TASK STATEMENT
Using the records below, output the stretch that opens with the line containing "spec [c] [c]" and closes with the line containing "tiles a b (mkTok", exactly and including both lines, with nothing more.

++++ TASK MATERIAL

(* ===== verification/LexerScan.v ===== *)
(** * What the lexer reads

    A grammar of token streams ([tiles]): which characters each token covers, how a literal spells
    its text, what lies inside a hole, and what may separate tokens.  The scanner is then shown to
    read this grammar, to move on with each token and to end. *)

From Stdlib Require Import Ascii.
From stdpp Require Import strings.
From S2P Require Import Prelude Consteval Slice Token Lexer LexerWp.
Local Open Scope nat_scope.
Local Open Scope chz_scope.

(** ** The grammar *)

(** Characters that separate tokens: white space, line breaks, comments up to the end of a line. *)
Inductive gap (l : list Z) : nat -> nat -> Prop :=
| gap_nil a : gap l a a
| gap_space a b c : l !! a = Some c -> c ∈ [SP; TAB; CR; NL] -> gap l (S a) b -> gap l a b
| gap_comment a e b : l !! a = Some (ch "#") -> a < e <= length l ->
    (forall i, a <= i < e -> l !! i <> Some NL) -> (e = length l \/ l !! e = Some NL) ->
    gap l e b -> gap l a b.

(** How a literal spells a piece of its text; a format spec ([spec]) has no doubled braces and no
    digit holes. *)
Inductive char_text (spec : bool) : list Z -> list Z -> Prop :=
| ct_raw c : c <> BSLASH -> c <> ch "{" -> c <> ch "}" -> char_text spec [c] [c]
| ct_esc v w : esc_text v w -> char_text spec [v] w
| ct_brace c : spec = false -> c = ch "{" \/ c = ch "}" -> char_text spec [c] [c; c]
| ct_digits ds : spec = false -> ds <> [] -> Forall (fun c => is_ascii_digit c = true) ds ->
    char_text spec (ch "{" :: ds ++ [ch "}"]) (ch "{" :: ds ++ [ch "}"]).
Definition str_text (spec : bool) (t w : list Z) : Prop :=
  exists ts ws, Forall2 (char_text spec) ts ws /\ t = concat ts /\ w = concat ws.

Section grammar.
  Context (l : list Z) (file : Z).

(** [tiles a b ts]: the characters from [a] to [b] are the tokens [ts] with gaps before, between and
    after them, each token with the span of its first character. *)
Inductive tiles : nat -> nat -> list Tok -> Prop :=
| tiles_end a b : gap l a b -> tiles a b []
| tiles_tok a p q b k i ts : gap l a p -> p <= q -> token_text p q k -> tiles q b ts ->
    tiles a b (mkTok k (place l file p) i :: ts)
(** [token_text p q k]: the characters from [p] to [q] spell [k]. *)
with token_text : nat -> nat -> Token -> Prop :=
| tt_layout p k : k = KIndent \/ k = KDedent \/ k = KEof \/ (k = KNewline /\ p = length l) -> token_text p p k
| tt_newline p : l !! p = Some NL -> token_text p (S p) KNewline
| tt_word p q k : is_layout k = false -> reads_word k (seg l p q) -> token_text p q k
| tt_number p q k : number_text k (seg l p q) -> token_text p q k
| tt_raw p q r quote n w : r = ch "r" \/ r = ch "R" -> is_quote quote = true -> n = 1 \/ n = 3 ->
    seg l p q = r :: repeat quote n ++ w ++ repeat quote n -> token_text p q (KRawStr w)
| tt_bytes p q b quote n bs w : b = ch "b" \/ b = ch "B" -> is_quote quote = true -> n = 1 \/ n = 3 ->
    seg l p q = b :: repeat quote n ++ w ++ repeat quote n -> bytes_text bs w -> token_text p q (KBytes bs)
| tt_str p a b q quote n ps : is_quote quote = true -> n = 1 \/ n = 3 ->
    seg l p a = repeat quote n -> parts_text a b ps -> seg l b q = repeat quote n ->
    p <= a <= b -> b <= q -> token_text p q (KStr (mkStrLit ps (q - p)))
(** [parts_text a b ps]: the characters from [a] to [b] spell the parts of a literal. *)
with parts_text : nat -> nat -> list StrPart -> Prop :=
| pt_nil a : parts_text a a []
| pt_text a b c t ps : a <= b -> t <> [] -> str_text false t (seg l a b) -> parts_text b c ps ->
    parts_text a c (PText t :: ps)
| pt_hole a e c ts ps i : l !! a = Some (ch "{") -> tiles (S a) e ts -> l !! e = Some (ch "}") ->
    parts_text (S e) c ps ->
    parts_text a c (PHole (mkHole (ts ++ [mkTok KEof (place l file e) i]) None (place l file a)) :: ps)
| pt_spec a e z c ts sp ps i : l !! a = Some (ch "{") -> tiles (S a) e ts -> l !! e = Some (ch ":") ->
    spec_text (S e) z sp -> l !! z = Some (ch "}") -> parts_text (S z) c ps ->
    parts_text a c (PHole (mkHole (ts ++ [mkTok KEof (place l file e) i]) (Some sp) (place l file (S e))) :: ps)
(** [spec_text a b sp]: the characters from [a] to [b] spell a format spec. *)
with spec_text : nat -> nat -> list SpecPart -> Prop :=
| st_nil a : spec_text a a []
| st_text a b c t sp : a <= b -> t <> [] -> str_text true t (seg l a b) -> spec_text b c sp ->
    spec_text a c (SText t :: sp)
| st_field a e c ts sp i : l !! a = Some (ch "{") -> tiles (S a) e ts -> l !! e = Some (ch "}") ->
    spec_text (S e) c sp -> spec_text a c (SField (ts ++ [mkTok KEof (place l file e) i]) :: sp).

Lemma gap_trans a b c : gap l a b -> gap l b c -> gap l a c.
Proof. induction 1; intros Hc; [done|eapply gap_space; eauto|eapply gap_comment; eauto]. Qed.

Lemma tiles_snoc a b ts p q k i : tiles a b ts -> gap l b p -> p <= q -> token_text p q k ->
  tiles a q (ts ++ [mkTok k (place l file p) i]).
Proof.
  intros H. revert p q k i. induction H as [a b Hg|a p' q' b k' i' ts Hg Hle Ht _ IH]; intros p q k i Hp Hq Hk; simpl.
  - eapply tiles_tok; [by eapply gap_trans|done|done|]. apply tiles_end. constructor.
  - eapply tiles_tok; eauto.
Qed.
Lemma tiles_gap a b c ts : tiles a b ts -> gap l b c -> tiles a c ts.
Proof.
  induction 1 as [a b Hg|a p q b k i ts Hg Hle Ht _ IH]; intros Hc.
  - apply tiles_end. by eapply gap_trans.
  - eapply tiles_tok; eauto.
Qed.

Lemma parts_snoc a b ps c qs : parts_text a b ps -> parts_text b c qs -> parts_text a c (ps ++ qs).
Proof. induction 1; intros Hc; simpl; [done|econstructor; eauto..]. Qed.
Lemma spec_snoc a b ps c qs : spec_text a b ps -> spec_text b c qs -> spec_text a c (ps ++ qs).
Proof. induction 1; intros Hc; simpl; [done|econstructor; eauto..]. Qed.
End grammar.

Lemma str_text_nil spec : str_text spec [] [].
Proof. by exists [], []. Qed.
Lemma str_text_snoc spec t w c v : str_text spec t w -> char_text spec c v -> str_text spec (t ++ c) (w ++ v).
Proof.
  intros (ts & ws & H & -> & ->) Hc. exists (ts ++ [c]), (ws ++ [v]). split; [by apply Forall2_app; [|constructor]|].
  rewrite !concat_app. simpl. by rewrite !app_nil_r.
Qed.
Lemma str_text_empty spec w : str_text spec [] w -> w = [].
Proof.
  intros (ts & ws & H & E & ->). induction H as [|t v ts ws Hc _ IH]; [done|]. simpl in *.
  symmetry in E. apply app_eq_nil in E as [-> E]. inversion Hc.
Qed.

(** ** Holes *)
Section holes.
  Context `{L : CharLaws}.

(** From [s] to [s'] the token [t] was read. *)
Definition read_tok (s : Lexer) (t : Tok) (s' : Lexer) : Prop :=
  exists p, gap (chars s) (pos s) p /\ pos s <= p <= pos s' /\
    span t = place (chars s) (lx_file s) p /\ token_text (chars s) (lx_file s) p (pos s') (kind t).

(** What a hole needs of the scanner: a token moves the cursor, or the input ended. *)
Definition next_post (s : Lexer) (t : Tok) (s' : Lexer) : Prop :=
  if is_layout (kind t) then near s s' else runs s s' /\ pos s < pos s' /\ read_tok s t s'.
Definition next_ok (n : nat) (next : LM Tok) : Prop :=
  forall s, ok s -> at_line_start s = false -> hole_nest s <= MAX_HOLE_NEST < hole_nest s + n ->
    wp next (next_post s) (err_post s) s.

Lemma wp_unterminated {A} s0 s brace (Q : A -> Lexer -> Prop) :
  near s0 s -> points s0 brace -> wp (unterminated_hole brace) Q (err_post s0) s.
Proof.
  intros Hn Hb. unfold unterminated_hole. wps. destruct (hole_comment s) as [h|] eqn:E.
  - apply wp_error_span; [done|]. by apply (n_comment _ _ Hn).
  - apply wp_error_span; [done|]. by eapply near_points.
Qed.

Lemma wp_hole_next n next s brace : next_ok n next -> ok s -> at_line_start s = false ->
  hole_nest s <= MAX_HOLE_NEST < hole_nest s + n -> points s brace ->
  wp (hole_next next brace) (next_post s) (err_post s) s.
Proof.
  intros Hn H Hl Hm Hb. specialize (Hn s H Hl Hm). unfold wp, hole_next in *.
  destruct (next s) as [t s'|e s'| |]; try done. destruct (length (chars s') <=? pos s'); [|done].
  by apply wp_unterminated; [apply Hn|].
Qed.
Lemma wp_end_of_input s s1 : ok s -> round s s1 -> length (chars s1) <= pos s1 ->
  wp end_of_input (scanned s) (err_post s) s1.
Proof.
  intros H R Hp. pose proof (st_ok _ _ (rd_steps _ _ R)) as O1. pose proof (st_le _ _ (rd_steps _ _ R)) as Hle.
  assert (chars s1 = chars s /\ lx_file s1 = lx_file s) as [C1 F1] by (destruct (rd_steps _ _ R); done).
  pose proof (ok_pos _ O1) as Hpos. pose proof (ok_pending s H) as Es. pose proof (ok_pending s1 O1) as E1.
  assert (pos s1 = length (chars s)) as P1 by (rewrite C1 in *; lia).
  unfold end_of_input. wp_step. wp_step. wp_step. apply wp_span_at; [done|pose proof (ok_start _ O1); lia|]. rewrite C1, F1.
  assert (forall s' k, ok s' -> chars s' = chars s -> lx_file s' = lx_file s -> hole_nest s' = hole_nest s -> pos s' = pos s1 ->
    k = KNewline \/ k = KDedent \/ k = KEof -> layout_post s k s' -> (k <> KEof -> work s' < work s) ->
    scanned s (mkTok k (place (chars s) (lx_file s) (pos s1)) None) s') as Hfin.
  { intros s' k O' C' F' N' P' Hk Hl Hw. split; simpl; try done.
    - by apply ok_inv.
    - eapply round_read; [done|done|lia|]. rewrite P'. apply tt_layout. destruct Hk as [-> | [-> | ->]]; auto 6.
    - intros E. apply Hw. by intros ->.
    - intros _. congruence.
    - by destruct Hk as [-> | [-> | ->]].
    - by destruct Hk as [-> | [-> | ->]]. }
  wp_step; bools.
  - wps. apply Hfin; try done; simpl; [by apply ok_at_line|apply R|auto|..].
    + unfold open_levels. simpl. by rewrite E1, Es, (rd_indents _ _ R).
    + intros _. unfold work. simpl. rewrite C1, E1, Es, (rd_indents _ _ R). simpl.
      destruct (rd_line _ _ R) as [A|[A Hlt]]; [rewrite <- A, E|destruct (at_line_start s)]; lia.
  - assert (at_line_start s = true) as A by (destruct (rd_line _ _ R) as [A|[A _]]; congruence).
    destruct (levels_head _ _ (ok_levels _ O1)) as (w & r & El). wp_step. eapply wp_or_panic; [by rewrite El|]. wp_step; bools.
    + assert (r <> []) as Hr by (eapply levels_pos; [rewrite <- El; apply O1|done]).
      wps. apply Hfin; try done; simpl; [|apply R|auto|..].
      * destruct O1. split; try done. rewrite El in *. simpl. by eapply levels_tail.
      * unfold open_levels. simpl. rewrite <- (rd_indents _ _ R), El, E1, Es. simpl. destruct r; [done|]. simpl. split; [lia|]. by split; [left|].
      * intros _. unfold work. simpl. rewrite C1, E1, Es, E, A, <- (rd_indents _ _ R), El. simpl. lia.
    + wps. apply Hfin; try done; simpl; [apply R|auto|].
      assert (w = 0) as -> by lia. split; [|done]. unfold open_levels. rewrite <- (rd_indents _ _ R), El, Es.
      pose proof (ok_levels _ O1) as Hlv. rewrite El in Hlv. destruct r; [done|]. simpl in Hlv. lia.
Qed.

++++++++

YOUR RESPONSE
| ct_raw c : c <> BSLASH -> c <> ch "{" -> c <> ch "}" -> char_text spec [c] [c]
| ct_esc v w : esc_text v w -> char_text spec [v] w
| ct_brace c : spec = false -> c = ch "{" \/ c = ch "}" -> char_text spec [c] [c; c]
| ct_digits ds : spec = false -> ds <> [] -> Forall (fun c => is_ascii_digit c = true) ds ->
    char_text spec (ch "{" :: ds ++ [ch "}"]) (ch "{" :: ds ++ [ch "}"]).
Definition str_text (spec : bool) (t w : list Z) : Prop :=
  exists ts ws, Forall2 (char_text spec) ts ws /\ t = concat ts /\ w = concat ws.

Section grammar.
  Context (l : list Z) (file : Z).

(** [tiles a b ts]: the characters from [a] to [b] are the tokens [ts] with gaps before, between and
    after them, each token with the span of its first character. *)
Inductive tiles : nat -> nat -> list Tok -> Prop :=
| tiles_end a b : gap l a b -> tiles a b []
| tiles_tok a p q b k i ts : gap l a p -> p <= q -> token_text p q k -> tiles q b ts ->
    tiles a b (mkTok k (place l file p) i :: ts)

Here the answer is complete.